• WHAT YOU WILL DO: Retyping the records exactly, down to the last line, is the whole job.
☆ ☆ ☆
(** * ec2-manager: the inventory client and the dashboard of [main.go]

    A shallow embedding of [main.go].  Go strings are [string], slices are
    lists, [*string] fields of the SDK are [option string] and dereferencing
    a nil one is a run-time panic, which the embedding keeps as an outcome of
    its own.  The cloud provider and the widget library are not part of the
    repository: the provider is a transition system given as section
    variables, the widgets are modelled by the few operations [main.go]
    calls on them. *)

From Stdlib Require Import List String Ascii Bool Arith NArith Lia.
Import ListNotations.
Local Open Scope string_scope.

(** ** Errors, panics and the outcome monad *)

(** A Go [error], identified with the text its [Error()] method returns. *)
Definition error := string.

(** What a Go function returning [(A, error)] can do: return a value,
    return an error, or panic (nil pointer dereference). *)
Inductive outcome (A : Type) : Type :=
| Ok (a : A)
| Err (e : error)
| Panic.
Arguments Ok {A} a.
Arguments Err {A} e.
Arguments Panic {A}.

Definition bind {A B : Type} (c : outcome A) (k : A -> outcome B) : outcome B :=
  match c with
  | Ok a => k a
  | Err e => Err e
  | Panic => Panic
  end.

Notation "x <- c ;; k" := (bind c (fun x => k))
  (at level 61, c at next level, right associativity).

(** [*p] for a pointer field [p]. *)
Definition deref {A : Type} (p : option A) : outcome A :=
  match p with
  | Some a => Ok a
  | None => Panic
  end.

Definition isOk {A : Type} (c : outcome A) : bool :=
  match c with
  | Ok _ => true
  | _ => false
  end.

(** ** The provider's record shapes (aws-sdk-go-v2, [service/ec2/types]) *)

Module types.

Record Tag : Type := {
  Key : option string;
  Value : option string
}.

Record GroupIdentifier : Type := {
  GroupId : option string
}.

Record InstanceNetworkInterface : Type := {
  PrivateIpAddress : option string
}.

Record InstanceState : Type := {
  Name : string
}.

(** The fields [getInstances] reads.  [Platform] is a string-valued
    enumeration, [State] is declared [*InstanceState] by the SDK. *)
Record Instance : Type := {
  Tags : list Tag;
  Platform : string;
  PublicIpAddress : option string;
  NetworkInterfaces : list InstanceNetworkInterface;
  SecurityGroups : list GroupIdentifier;
  InstanceId : option string;
  State : option InstanceState
}.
☆ ☆ ☆
• EXPECTED ANSWER:
(** * ec2-manager: the inventory client and the dashboard of [main.go]

    A shallow embedding of [main.go].  Go strings are [string], slices are
    lists, [*string] fields of the SDK are [option string] and dereferencing
    a nil one is a run-time panic, which the embedding keeps as an outcome of
    its own.  The cloud provider and the widget library are not part of the
    repository: the provider is a transition system given as section
    variables, the widgets are modelled by the few operations [main.go]
    calls on them. *)

From Stdlib Require Import List String Ascii Bool Arith NArith Lia.
Import ListNotations.
Local Open Scope string_scope.

(** ** Errors, panics and the outcome monad *)

(** A Go [error], identified with the text its [Error()] method returns. *)
Definition error := string.

(** What a Go function returning [(A, error)] can do: return a value,
    return an error, or panic (nil pointer dereference). *)
Inductive outcome (A : Type) : Type :=
| Ok (a : A)
| Err (e : error)
| Panic.
Arguments Ok {A} a.
Arguments Err {A} e.
Arguments Panic {A}.

Definition bind {A B : Type} (c : outcome A) (k : A -> outcome B) : outcome B :=
  match c with
  | Ok a => k a
  | Err e => Err e
  | Panic => Panic
  end.

Notation "x <- c ;; k" := (bind c (fun x => k))
  (at level 61, c at next level, right associativity).

(** [*p] for a pointer field [p]. *)
Definition deref {A : Type} (p : option A) : outcome A :=
  match p with
  | Some a => Ok a
  | None => Panic
  end.

Definition isOk {A : Type} (c : outcome A) : bool :=
  match c with
  | Ok _ => true
  | _ => false
  end.

(** ** The provider's record shapes (aws-sdk-go-v2, [service/ec2/types]) *)

Module types.

Record Tag : Type := {
  Key : option string;
  Value : option string
}.

Record GroupIdentifier : Type := {
  GroupId : option string
}.

Record InstanceNetworkInterface : Type := {
  PrivateIpAddress : option string
}.

Record InstanceState : Type := {
  Name : string
}.

(** The fields [getInstances] reads.  [Platform] is a string-valued
    enumeration, [State] is declared [*InstanceState] by the SDK. *)
Record Instance : Type := {
  Tags : list Tag;
  Platform : string;
  PublicIpAddress : option string;
  NetworkInterfaces : list InstanceNetworkInterface;
  SecurityGroups : list GroupIdentifier;
  InstanceId : option string;
  State : option InstanceState
}.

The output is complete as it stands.